Stored items from a collection
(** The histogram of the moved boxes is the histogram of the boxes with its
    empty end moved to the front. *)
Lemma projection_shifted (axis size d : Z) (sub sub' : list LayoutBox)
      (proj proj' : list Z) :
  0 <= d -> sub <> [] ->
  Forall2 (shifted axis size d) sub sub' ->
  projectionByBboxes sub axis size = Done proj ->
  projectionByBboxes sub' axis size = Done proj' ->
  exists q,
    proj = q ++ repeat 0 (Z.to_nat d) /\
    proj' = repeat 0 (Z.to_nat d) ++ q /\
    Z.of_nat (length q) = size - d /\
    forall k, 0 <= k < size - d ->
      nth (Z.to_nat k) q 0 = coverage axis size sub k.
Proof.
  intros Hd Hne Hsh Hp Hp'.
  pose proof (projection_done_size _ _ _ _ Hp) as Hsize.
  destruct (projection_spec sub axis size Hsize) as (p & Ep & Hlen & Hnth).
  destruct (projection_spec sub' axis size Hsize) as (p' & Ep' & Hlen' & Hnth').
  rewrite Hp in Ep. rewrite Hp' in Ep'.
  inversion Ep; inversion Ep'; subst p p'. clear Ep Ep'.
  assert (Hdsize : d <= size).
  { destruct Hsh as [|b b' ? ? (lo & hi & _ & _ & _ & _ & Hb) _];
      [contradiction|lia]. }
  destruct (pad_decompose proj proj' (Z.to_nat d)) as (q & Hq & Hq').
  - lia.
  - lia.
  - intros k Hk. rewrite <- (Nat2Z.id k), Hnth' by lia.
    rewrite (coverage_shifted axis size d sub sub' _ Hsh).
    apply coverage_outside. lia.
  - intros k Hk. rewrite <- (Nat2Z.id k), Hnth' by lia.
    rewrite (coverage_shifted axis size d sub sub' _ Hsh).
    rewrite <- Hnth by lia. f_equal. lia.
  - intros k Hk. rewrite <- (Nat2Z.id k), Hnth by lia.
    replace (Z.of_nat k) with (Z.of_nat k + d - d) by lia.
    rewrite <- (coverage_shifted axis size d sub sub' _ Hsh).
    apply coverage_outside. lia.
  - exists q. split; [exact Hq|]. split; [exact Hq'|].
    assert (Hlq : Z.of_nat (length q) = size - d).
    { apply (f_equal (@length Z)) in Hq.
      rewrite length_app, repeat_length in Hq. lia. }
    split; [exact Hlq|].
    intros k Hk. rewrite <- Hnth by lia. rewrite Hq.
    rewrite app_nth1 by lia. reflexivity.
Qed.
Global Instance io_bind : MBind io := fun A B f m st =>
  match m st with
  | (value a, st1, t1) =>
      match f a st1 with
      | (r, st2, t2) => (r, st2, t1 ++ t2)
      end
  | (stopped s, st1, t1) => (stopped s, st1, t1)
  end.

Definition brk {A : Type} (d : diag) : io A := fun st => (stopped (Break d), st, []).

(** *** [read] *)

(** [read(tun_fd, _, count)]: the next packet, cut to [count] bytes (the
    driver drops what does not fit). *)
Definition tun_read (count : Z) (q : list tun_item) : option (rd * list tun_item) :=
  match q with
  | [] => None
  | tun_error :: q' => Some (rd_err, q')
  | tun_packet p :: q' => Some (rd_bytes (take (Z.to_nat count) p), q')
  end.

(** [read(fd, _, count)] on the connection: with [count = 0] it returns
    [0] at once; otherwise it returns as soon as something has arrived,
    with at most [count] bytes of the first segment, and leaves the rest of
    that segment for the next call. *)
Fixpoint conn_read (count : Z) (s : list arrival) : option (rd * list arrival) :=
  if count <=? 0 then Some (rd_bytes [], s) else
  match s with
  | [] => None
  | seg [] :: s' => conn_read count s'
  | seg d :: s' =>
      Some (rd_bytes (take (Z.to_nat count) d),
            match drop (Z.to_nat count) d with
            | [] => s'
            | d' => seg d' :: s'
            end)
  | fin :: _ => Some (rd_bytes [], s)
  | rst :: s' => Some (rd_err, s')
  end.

==

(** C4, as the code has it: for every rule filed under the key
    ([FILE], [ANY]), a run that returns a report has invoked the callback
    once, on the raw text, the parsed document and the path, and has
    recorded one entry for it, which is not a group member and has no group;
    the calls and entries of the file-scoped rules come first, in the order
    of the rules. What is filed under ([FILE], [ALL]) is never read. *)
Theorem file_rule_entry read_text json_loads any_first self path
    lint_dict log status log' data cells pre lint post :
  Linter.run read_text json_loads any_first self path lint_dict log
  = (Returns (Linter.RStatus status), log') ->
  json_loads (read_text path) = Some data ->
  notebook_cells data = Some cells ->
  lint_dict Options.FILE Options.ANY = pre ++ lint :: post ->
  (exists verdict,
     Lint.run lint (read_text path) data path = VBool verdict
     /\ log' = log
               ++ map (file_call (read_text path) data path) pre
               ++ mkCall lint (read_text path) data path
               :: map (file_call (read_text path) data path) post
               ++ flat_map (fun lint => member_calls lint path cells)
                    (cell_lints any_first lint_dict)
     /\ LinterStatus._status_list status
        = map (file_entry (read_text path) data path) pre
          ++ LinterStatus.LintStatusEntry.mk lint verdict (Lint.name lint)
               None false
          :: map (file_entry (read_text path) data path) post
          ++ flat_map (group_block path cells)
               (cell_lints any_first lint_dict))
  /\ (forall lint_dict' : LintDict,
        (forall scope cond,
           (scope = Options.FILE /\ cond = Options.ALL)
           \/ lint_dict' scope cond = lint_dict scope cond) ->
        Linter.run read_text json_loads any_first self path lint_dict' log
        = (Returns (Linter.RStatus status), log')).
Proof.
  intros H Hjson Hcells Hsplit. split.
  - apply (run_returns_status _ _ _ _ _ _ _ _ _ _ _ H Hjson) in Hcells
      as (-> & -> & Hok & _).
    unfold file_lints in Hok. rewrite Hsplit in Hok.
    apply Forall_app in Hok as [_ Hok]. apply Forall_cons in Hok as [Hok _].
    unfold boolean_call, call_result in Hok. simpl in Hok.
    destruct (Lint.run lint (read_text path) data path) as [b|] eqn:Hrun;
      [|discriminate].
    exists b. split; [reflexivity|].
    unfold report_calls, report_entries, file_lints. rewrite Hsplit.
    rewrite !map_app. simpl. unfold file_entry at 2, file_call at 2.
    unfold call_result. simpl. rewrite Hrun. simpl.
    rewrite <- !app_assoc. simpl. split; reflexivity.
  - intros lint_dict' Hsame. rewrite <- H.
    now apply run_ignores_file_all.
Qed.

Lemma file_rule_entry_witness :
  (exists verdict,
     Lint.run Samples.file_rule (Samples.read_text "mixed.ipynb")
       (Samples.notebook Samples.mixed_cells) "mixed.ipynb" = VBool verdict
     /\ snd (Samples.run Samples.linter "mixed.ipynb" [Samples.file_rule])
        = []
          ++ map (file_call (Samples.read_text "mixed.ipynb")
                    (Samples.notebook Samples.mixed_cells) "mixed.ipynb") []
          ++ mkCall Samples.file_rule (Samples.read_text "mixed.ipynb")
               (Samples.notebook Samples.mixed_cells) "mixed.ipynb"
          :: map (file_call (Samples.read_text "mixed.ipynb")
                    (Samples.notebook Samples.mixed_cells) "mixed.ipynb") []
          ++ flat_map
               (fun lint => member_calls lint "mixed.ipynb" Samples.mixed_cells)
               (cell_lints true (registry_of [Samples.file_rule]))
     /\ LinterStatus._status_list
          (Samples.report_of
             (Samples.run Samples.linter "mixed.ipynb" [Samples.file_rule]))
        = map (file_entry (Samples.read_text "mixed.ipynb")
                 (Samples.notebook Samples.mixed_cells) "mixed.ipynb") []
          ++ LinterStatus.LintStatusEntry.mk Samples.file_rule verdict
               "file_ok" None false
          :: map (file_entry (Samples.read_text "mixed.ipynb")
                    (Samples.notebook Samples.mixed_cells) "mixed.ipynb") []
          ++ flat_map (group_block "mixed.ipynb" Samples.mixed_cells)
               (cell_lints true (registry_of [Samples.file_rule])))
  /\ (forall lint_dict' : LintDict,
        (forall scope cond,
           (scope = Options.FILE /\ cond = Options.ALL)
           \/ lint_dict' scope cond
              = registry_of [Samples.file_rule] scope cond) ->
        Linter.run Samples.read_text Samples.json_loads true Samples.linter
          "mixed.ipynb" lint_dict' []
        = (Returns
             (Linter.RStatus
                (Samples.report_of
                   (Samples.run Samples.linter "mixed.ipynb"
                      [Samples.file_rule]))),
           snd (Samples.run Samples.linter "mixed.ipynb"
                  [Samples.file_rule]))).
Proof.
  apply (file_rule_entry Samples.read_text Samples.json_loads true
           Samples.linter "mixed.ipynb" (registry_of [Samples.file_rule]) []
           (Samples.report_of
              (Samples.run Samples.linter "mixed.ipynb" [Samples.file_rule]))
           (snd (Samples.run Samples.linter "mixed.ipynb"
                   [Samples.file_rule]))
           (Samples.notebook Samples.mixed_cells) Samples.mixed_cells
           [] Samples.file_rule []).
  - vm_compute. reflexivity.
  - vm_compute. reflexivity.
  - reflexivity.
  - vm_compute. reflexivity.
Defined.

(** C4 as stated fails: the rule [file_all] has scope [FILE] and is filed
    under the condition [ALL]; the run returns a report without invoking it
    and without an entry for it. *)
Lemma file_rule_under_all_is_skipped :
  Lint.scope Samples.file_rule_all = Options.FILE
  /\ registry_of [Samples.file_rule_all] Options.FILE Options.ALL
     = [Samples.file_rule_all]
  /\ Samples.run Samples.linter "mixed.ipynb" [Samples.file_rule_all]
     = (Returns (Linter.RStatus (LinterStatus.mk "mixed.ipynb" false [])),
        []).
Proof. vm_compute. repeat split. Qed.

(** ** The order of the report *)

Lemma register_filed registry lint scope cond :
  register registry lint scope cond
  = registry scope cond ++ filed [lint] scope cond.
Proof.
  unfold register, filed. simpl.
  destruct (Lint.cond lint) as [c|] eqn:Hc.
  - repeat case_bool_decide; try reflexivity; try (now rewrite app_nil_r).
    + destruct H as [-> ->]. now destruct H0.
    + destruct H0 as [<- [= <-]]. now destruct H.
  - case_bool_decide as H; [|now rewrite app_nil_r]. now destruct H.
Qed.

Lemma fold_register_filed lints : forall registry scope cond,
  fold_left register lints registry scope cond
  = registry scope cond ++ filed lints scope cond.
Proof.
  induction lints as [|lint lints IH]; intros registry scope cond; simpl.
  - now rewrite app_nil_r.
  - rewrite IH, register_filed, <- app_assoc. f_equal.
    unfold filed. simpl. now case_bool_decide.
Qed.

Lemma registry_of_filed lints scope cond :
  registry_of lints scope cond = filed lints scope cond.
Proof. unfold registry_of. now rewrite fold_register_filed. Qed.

==

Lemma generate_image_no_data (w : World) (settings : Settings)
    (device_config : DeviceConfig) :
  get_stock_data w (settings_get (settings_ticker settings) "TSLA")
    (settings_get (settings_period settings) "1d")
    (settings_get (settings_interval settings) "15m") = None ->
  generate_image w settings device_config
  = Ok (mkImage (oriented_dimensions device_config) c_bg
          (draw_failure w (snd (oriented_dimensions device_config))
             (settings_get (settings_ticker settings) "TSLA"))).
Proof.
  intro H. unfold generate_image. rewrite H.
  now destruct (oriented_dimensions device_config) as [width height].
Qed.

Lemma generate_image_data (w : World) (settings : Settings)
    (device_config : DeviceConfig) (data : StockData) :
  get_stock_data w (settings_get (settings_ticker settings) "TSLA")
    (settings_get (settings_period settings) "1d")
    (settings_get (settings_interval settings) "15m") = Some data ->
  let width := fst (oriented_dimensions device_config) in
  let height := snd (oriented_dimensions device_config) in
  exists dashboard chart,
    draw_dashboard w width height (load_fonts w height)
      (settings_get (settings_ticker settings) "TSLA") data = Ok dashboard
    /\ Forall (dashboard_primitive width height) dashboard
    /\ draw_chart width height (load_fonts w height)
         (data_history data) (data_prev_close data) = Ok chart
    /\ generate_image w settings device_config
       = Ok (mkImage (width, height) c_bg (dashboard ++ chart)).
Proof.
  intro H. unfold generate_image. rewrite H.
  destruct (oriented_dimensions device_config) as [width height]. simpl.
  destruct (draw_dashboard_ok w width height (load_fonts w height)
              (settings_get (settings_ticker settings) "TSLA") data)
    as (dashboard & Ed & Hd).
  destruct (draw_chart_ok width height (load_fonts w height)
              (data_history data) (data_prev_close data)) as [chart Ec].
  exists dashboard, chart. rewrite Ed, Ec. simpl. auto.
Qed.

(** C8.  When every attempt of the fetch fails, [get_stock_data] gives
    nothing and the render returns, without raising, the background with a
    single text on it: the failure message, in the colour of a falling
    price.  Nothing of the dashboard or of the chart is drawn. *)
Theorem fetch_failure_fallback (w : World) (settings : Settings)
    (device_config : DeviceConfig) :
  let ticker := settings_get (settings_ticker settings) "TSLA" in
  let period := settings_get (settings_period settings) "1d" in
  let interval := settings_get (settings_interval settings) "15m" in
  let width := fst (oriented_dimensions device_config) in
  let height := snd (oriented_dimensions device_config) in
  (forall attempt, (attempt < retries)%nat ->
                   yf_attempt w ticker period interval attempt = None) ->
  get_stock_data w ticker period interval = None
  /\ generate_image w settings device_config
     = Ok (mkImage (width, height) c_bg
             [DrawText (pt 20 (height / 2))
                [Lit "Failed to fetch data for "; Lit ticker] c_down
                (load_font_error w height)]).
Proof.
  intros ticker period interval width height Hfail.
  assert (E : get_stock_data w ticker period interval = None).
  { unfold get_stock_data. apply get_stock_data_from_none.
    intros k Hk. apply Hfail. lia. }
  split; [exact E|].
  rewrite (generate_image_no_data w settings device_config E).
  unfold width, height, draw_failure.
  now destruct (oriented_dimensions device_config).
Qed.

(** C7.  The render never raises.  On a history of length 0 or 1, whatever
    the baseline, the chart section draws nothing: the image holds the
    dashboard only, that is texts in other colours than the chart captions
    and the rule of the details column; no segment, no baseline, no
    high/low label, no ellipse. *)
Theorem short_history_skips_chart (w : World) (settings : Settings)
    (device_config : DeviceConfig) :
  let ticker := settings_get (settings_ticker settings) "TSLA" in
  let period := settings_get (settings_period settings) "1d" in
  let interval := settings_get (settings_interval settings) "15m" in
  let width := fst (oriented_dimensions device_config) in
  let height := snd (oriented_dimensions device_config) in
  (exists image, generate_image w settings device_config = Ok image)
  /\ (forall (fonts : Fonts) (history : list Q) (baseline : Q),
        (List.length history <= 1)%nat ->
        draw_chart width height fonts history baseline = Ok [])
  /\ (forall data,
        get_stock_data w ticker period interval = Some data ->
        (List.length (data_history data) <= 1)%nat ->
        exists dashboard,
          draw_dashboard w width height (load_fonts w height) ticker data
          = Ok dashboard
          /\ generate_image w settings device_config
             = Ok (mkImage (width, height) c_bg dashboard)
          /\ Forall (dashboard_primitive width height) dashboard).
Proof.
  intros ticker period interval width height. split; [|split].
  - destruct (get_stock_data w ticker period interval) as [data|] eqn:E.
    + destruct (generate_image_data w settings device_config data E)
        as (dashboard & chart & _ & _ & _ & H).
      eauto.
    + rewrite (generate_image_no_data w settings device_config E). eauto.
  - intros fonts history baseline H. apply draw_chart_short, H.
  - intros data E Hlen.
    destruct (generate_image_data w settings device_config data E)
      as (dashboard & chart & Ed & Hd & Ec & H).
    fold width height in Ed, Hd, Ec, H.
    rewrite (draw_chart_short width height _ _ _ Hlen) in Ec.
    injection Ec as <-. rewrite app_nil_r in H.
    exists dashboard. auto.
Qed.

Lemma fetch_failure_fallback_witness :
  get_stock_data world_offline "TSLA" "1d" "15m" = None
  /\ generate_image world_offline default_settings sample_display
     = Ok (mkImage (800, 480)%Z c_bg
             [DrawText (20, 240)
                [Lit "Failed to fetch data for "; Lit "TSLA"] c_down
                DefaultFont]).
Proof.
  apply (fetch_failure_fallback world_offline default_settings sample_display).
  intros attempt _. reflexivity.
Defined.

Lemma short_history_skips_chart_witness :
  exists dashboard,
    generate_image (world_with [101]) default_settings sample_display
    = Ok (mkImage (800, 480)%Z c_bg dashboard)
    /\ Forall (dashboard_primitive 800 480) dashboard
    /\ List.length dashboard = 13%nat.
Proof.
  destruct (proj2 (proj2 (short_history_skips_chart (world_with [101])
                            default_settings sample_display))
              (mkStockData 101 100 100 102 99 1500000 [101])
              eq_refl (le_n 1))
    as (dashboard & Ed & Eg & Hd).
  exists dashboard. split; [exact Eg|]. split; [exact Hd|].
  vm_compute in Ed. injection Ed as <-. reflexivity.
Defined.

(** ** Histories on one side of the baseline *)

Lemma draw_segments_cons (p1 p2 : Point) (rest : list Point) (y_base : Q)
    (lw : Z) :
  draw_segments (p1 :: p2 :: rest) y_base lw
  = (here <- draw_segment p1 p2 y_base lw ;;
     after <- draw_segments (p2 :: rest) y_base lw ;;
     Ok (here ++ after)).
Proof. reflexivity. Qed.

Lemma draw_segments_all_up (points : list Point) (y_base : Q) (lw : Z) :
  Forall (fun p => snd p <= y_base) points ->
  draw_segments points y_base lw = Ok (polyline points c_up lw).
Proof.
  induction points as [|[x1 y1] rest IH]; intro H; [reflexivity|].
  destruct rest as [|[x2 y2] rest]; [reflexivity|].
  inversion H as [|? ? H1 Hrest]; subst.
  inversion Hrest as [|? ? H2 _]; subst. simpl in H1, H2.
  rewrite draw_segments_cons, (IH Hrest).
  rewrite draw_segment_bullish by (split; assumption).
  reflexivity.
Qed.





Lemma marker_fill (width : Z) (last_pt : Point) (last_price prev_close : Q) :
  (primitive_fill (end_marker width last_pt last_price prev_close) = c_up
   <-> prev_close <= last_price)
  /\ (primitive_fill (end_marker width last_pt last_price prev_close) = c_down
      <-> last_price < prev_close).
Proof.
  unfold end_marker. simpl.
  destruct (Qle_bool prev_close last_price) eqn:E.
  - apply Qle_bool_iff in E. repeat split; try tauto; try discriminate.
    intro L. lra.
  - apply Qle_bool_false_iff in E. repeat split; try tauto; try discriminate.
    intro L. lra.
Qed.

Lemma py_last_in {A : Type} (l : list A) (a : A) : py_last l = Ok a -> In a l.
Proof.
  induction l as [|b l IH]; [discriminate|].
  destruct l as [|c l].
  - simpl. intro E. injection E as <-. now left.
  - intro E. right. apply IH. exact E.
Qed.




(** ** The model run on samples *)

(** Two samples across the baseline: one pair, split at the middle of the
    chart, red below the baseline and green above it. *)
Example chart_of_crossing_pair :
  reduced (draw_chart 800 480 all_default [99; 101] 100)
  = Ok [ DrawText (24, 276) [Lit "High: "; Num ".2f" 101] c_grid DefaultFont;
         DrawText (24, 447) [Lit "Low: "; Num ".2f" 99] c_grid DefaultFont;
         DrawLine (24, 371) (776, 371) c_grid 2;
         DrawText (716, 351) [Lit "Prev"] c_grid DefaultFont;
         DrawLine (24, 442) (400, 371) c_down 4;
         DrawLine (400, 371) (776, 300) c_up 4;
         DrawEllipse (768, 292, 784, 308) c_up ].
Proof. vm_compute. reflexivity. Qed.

Directions:
Go through the data and copy every line that includes "mkCall".

Finished task:
               ++ mkCall lint (read_text path) data path
          ++ mkCall Samples.file_rule (Samples.read_text "mixed.ipynb")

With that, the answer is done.